Age no bar to quick decision making

Age is no bar to quick decision making. Older people can be trained to respond faster in decision-making tasks even though ageing brains seem to slow down, reveals a study.

"Many people think that it is just natural for older people’s brains to slow down as they age, but we’re finding that isn’t always true," said Roger Ratcliff, professor of psychology at Ohio State University and study co-author.

"At least in some situations, 70-year-olds may have response times similar to those of 25-year olds,” he said, the journal Child Development reported.

Ratcliff and his colleagues have been studying cognitive processes and aging for nearly a decade. They have extended their work to children, according to a university statement.

Ratcliff said their results in children are what most scientists would have expected. The result showed very young children to have slower response times and poorer accuracy compared to adults, and these improve as they mature.

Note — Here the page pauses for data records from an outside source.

(** * Authentication and session engine of the storefront

    A shallow embedding of the administrator page script (key derivation,
    lockout, session and login code) and of the customer page script
    (pbkdf2, signupUser, loginUser and the customer session code), with
    the properties of the engine proved over it.

    Conventions.
    - A JavaScript string is the list of its UTF-16 code units
      ([jsstring]); [===] on strings is equality of these lists and
      [.length] is the length of the list.
    - A JavaScript number that holds a count or a time stamp is an
      integer of [Z]; all of them stay far below 2^53, where doubles
      are exact.
    - A [Uint8Array] is a [list byte].
    - [localStorage] is restricted to the keys the two scripts use; each
      key holds the JSON of an object of the shape the scripts write
      under it.
    - [Date.now()] reads the [clock] of the world; an [await] of a key
      derivation lets the clock advance.
    - The platform's PBKDF2, UTF-8 encoder and [toLowerCase] are
      variables of the section [Engine]; [crypto.getRandomValues] and
      [Math.random] results are arguments of the function that draws
      them. *)

From Stdlib Require Import ZArith NArith List Bool Lia.
From Stdlib Require Import Strings.Byte String Ascii DecimalString.
From Stdlib Require DecimalPos DecimalZ.
Import ListNotations.

Local Open Scope Z_scope.

(* ===================================================================== *)
(** ** JavaScript strings *)
(* ===================================================================== *)

Definition jsstring := list N.

(** The code units of an ASCII literal of the source. *)
Definition lit (s : string) : jsstring :=
  map N_of_ascii (list_ascii_of_string s).

Fixpoint str_eqb (a b : jsstring) : bool :=
  match a, b with
  | [], [] => true
  | x :: a', y :: b' => N.eqb x y && str_eqb a' b'
  | _, _ => false
  end.

(** [!s] on a string: the empty string is the only falsy one. *)
Definition str_falsy (s : jsstring) : bool :=
  match s with [] => true | _ => false end.

(** [/[A-Za-z]/] and [/\d/] on one code unit. *)
Definition is_alpha (c : N) : bool :=
  ((65 <=? c) && (c <=? 90) || (97 <=? c) && (c <=? 122))%N.

Definition is_digit (c : N) : bool := ((48 <=? c) && (c <=? 57))%N.

(** [re.test(s)] for a one-character class: some code unit matches. *)
Definition regex_test (cls : N -> bool) (s : jsstring) : bool :=
  existsb cls s.

(** Template-literal rendering of an integer. *)
Definition decimal (z : Z) : jsstring :=
  lit (NilZero.string_of_int (Z.to_int z)).

(* ===================================================================== *)
(** ** Bytes, hexadecimal and base64 *)
(* ===================================================================== *)

Definition bytes := list byte.

Definition byte_of (n : N) : byte :=
  match Byte.of_N n with Some b => b | None => x00 end.

(** [b.toString(16).padStart(2,'0')] *)
Definition hexdigit (n : N) : N := (if n <? 10 then 48 + n else 87 + n)%N.

Definition hex2 (b : byte) : jsstring :=
  let n := Byte.to_N b in [hexdigit (n / 16); hexdigit (n mod 16)]%N.

(** The base64 alphabet: a sextet to its code unit, and back. *)
Definition b64char (n : N) : N :=
  (if n <? 26 then 65 + n
   else if n <? 52 then 71 + n
   else if n <? 62 then n - 4
   else if n =? 62 then 43 else 47)%N.

Definition b64val (c : N) : option N :=
  (if (65 <=? c) && (c <=? 90) then Some (c - 65)
   else if (97 <=? c) && (c <=? 122) then Some (c - 71)
   else if (48 <=? c) && (c <=? 57) then Some (c + 4)
   else if c =? 43 then Some 62
   else if c =? 47 then Some 63
   else None)%N.

Definition pad : N := 61%N.

Definition enc3 (x y z : N) : jsstring :=
  [b64char (x / 4); b64char ((x mod 4) * 16 + y / 16);
   b64char ((y mod 16) * 4 + z / 64); b64char (z mod 64)]%N.

(** [btoa(String.fromCharCode(...new Uint8Array(arrBuf)))] *)
Fixpoint toBase64 (bs : bytes) : jsstring :=
  match bs with
  | [] => []
  | [a] =>
      let x := Byte.to_N a in
      [b64char (x / 4); b64char ((x mod 4) * 16); pad; pad]%N
  | [a; b] =>
      let x := Byte.to_N a in
      let y := Byte.to_N b in
      [b64char (x / 4); b64char ((x mod 4) * 16 + y / 16);
       b64char ((y mod 16) * 4); pad]%N
  | a :: b :: c :: rest =>
      enc3 (Byte.to_N a) (Byte.to_N b) (Byte.to_N c) ++ toBase64 rest
  end.

(** Decoding of the sextets of one group. *)
Definition dec2 (p q : N) : bytes := [byte_of (p * 4 + q / 16)]%N.

Definition dec3 (p q r : N) : bytes :=
  [byte_of (p * 4 + q / 16); byte_of ((q mod 16) * 16 + r / 4)]%N.

Definition dec4 (p q r s : N) : bytes :=
  [byte_of (p * 4 + q / 16); byte_of ((q mod 16) * 16 + r / 4);
   byte_of ((r mod 4) * 64 + s)]%N.

Definition vals2 (a b : N) : option bytes :=
  match b64val a, b64val b with
  | Some p, Some q => Some (dec2 p q)
  | _, _ => None
  end.

Definition vals3 (a b c : N) : option bytes :=
  match b64val a, b64val b, b64val c with
  | Some p, Some q, Some r => Some (dec3 p q r)
  | _, _, _ => None
  end.

Definition vals4 (a b c d : N) : option bytes :=
  match b64val a, b64val b, b64val c, b64val d with
  | Some p, Some q, Some r, Some s => Some (dec4 p q r s)
  | _, _, _, _ => None
  end.

(** The decoder of [atob] on a string without white space: groups of
    four characters, the last group padded with one or two [=] or cut
    short to three or two characters; a lone last character or a
    character outside the alphabet makes [atob] throw ([None]). *)
Fixpoint atob_groups (s : jsstring) : option bytes :=
  match s with
  | [] => Some []
  | [_] => None
  | [a; b] => vals2 a b
  | [a; b; c] => vals3 a b c
  | a :: b :: c :: d :: rest =>
      match rest with
      | [] =>
          if (d =? pad)%N then
            if (c =? pad)%N then vals2 a b else vals3 a b c
          else vals4 a b c d
      | _ :: _ =>
          match vals4 a b c d, atob_groups rest with
          | Some x, Some r => Some (x ++ r)
          | _, _ => None
          end
      end
  end.

(** ASCII white space, which [atob] removes first. *)
Definition is_ws (c : N) : bool :=
  ((c =? 9) || (c =? 10) || (c =? 12) || (c =? 13) || (c =? 32))%N.

(** [Uint8Array.from(atob(b64), c => c.charCodeAt(0))] *)
Definition fromBase64 (b64 : jsstring) : option bytes :=
  atob_groups (filter (fun c => negb (is_ws c)) b64).

(* ===================================================================== *)
(** ** Persisted records *)
(* ===================================================================== *)

(** [{ salt, iterations, hash }]: what [hashPassword] returns and what
    the customer record keeps under [pass]. *)
Record Hashed := mkHashed {
  h_salt : jsstring;
  h_iterations : Z;
  h_hash : jsstring
}.

(** The administrator's credential record,
    [{ email, ...hp, createdAt, version }]. *)
Record Auth := mkAuth {
  auth_email : jsstring;
  auth_salt : jsstring;
  auth_iterations : Z;
  auth_hash : jsstring;
  auth_createdAt : Z;
  auth_version : Z
}.

(** [{ count, lockUntil }] *)
Record Lockout := mkLockout {
  count : Z;
  lockUntil : Z
}.

(** The administrator's session. *)
Record Session := mkSession {
  token : jsstring;
  sess_email : jsstring;
  createdAt : Z;
  expiresAt : Z;
  lastActivity : Z
}.

(** A customer of [usersDB]. *)
Record User := mkUser {
  user_id : jsstring;
  user_name : jsstring;
  user_email : jsstring;
  user_phone : jsstring;
  user_address : jsstring;
  user_pass : Hashed
}.

(** The customer's session, [{ uid, email, createdAt, expiresAt }]. *)
Record UserSession := mkUserSession {
  uid : jsstring;
  us_email : jsstring;
  us_createdAt : Z;
  us_expiresAt : Z
}.

Record Profile := mkProfile {
  p_name : jsstring;
  p_email : jsstring;
  p_phone : jsstring;
  p_address : jsstring;
  p_notes : jsstring
}.

(** An entry of the administrator's list of customers, key [users]. *)
Record AdminUser := mkAdminUser {
  au_id : jsstring;
  au_name : jsstring;
  au_email : jsstring;
  au_phone : jsstring;
  au_address : jsstring
}.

But an interesting finding suggests that older adults do not necessarily have slower brain processing than younger people, said Gail McKoon, Ratcliff's counterpart at Ohio University, according to a university statement.

“Older people don’t want to make any errors at all, and that causes them to slow down.  We found that it is difficult to get them out of the habit, but they can with practice,” McKoon said.

“If you look at aging research, you find some studies show older people are not impaired in accuracy, but other studies that show that older people do suffer when it comes to speed.  What this model does is look at both studies to reconcile the results,” said Ratcliff.